Italienische Kriegsgefangene in Österreich
"Wie es den Feinden bei uns ergeht" (italienische Kriegsgefangene in einem österreichischen Lager); © Neuigkeits-Welt-Blatt vom 2. Oktober 1918

Am 2. Oktober 1918 berichtete das Neuigkeits-Welt-Blatt von einem Lager für italienische Kriegsgefangene und darüber wie gut die österreichisch-ungarischen Behörden diese Gefangenen behandle. Anderslautende Behauptungen, so die österreichische Militärpropaganda, wären Falschmeldungen, insbesondere solche aus den Ländern der Kriegsgegner:

"Eines der meist verwendeten Propagandamitteln in den Ententeländern sind die wiederholt gekennzeichneten Lügen, die über die Verpflegung feindlicher Kriegsgefangener in den Gefangenenlagern der Mittelmächte verbreitet werden.
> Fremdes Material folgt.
Definition arg_line (l : list Z) : Prop := Forall (λ c, 0 < c < 256 ∧ c ≠ 10) l ∧ (length l < 128)%nat.
Lemma readline_part l rest m buf i : Forall (λ c, 0 < c < 256 ∧ c ≠ 10) l → 0 ≤ i → i + Z.of_nat (length l) ≤ 127 →
  ∃ m', readline_loop (l ++ rest) m buf 128 i = readline_loop rest m' buf 128 (i + Z.of_nat (length l)) ∧
    (∀ k c, l !! k = Some c → m' (buf + i + Z.of_nat k) = c) ∧ ∀ x, ¬ (buf + i ≤ x < buf + i + Z.of_nat (length l)) → m' x = m x.
Proof.
  intros Hl. revert m i. induction Hl as [|c l [Hc Hn] _ IH]; intros m i Hi Hb; [exists m; cbn; rewrite Z.add_0_r; done|]. cbn [app readline_loop length] in *.
  rewrite (proj2 (Z.leb_gt 128 i)), u8_small, (proj2 (Z.eqb_neq c 10)) by (done || lia).
  destruct (IH (upd m (buf + i) c) (i + 1)) as (m' & E & H1 & H2); [lia|lia|]. exists m'. split; [rewrite E; f_equal; lia|]. split.
  - intros [|k] d Hd; [injection Hd as ->; rewrite H2, Z.add_0_r, upd_eq by lia; done|]. rewrite <- (H1 k d Hd). f_equal. lia.
  - intros x Hx. rewrite H2, upd_ne by lia. done.
Qed.
Lemma readline_line l rest m buf : arg_line l → l ≠ [] →
  ∃ m', readline m buf 128 (l ++ 10 :: rest) = (m', Z.of_nat (length l), rest) ∧ cstring m' buf l ∧ ∀ x, ¬ (buf ≤ x < buf + 128) → m' x = m x.
Proof.
  intros [Hl Hlen] Hne. unfold readline. destruct (readline_part l (10 :: rest) m buf 0 Hl) as (m' & E & H1 & H2); [lia|lia|]. rewrite E. cbn [readline_loop].
  assert (0 < Z.of_nat (length l)) as Hpos by (destruct l; [done|cbn; lia]). rewrite Z.add_0_l, (proj2 (Z.leb_gt 128 _)) by lia. change (u8 10 =? 10) with true. cbn match.
  rewrite (proj2 (Z.eqb_neq (Z.of_nat (length l)) 0)) by lia. eexists. split; [done|]. split.
  - split; [eapply Forall_impl; [exact Hl|]; by intros c [Hc _]|]. split.
    + intros k c Hk. pose proof (lookup_lt_Some _ _ _ Hk). pose proof (proj1 (Forall_forall _ _) Hl c ltac:(by eapply list_elem_of_lookup_2)) as [Hc _]. unfold load8. rewrite !upd_ne by lia.
      rewrite Z.add_0_r in H1. rewrite (H1 k c Hk). apply u8_small. lia.
    + unfold load8. by rewrite upd_eq.
  - intros x Hx. rewrite !upd_ne by lia. apply H2. lia.
Qed.
(** for input of complete lines of at most 127 bytes, [xargs] runs its command once per
    non-empty line, in order, with exactly that line as the last argument, and writes
    only inside its line buffer. *)
Theorem xargs_correct m buf ls : Forall (λ l, arg_line l ∧ l ≠ []) ls → ls ≠ [] →
  ∃ ms, xargs m buf (concat (map (λ l, l ++ [10]) ls)) = (true, ms) ∧ Forall2 (λ m' l, cstring m' buf l) ms ls ∧
    Forall (λ m' : memory, ∀ x, ¬ (buf ≤ x < buf + 128) → m' x = m x) ms.
Proof.
  intros Hls Hne. set (text := λ ls, concat (map (λ l : list Z, l ++ [10]) ls)).
  assert (∀ l ls, text (l :: ls) = l ++ 10 :: text ls) as Ht by (intros l k; unfold text; cbn; by rewrite <- app_assoc).
  assert (∀ fuel m, (length ls < fuel)%nat → ∃ ms, xargs_loop fuel m buf (text ls) = ms ∧ Forall2 (λ m' l, cstring m' buf l) ms ls ∧
    Forall (λ m' : memory, ∀ x, ¬ (buf ≤ x < buf + 128) → m' x = m x) ms) as Hloop.
  { clear Hne. induction Hls as [|l ls [Hl Hn] _ IH]; intros fuel m0 Hf; (destruct fuel as [|fuel]; [cbn in Hf; lia|]); cbn [xargs_loop].
    - exists []. split; [done|]. by split; constructor.
    - rewrite Ht. destruct (readline_line l (text ls) m0 buf Hl Hn) as (m' & -> & Hs & Hx). rewrite (proj2 (Z.eqb_neq _ 0)) by (destruct l; [done|cbn; lia]).
      destruct (IH fuel m') as (ms & E & H1 & H2); [cbn in Hf; lia|]. eexists. split; [done|]. rewrite E. split; [by constructor|]. constructor; [done|].
      eapply Forall_impl; [exact H2|]. intros m2 H x Hx2. cbn in H. rewrite H by done. by apply Hx. }
  fold (text ls). unfold xargs. destruct ls as [|l ls]; [done|]. apply Forall_cons in Hls as [[Hl Hn] Hls]. rewrite Ht.
  destruct (readline_line l (text ls) m buf Hl Hn) as (m' & -> & _). rewrite (proj2 (Z.eqb_neq _ 0)) by (destruct l; [done|cbn; lia]). rewrite <- Ht.
  destruct (Hloop (S (length (text (l :: ls)))) m) as (ms & E & H1 & H2).
  { enough (∀ k, length k ≤ length (text k))%nat as H by (specialize (H (l :: ls)); lia). intros k. induction k as [|a k IH]; [done|]. rewrite Ht, length_app. cbn. lia. }
  exists ms. by rewrite E.
Qed.
(** A longer line is read past the end of the buffer, and a last line without a
    newline keeps the end of the line before it. *)
Example readline_overflow : (readline (λ _, 7) 1000 128 (replicate 200 97)).1.1 1128 = 97.
Proof. by vm_compute. Qed.
Example xargs_stale_tail : match xargs (λ _, 0) 1000 [97; 98; 99; 10; 100] with (_, [_; m]) => map m [1000; 1001; 1002; 1003] | _ => [] end = [100; 98; 99; 0].
Proof. by vm_compute. Qed.
Lemma xargs_correct_witness : ∃ ms, xargs (λ _, 0) 1000 [97; 98; 10; 99; 10] = (true, ms) ∧ Forall2 (λ m' l, cstring m' 1000 l) ms [[97; 98]; [99]] ∧
    Forall (λ m' : memory, ∀ x, ¬ (1000 ≤ x < 1000 + 128) → m' x = 0) ms.
Proof.
  apply (xargs_correct (λ _, 0) 1000 [[97; 98]; [99]]); [|done]. repeat constructor; cbn; lia || done.
Defined.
Es kursieren in dieser Hinsicht die unglaublichsten Gerüchte, bei deren Lektüre man glauben könnte, daß die in solchen Lagern Internierten ein wahres Martyrium durchzumachen haben und daß ihr ganzes Leben eine Kette von unerträglichen Leiden und Beschwerden bilde. Diese, in tendenziöser Weise verbreiteten, bewußt unwahren Nachrichten werden in den Ententeländern nur zu gern geglaubt, da ja die öffentliche Meinung über die Moral in Oesterreich-Ungarn und Deutschland schon seit langer Zeit planmäßig vergiftet wurde und demgemäß solche Lügen leider auf unfruchtbaren Boden fallen. Demgegenüber gibt es kein besseres Mittel, als an der Hand photographischer Aufnahmen den Beweis zu erbringen, wie sich eigentlich das Leben und Treiben in einem solchen Kriegsgefangenenlager abspielt, und unser heutiges Titelbild zeigt nach Aufnahmen der Lichtbildstelle des Kriegspressequartiers Szenen in einem derartigen Aufenthaltsort von Italienern in unsrer Monarchie. Das Hauptbild läßt uns einen Blick in die Lagerkirche tun, wo eben die Kriegsgefangenen einem Gottesdienst beiwohnen, und das kleinere Bild veranschaulicht eine Probe des Lager-Orchesters, ein Beweis dafür, daß die Gefangenen sogar auf musikalische Genüsse nicht zu verzichten brauchen. Wir, die wir wissen, wie es den Feinden bei uns ergeht, könnten nur wünschen, daß in den Entente-Staaten ebenso für die Kriegsgefangenen gesorgt werden möge wie bei uns."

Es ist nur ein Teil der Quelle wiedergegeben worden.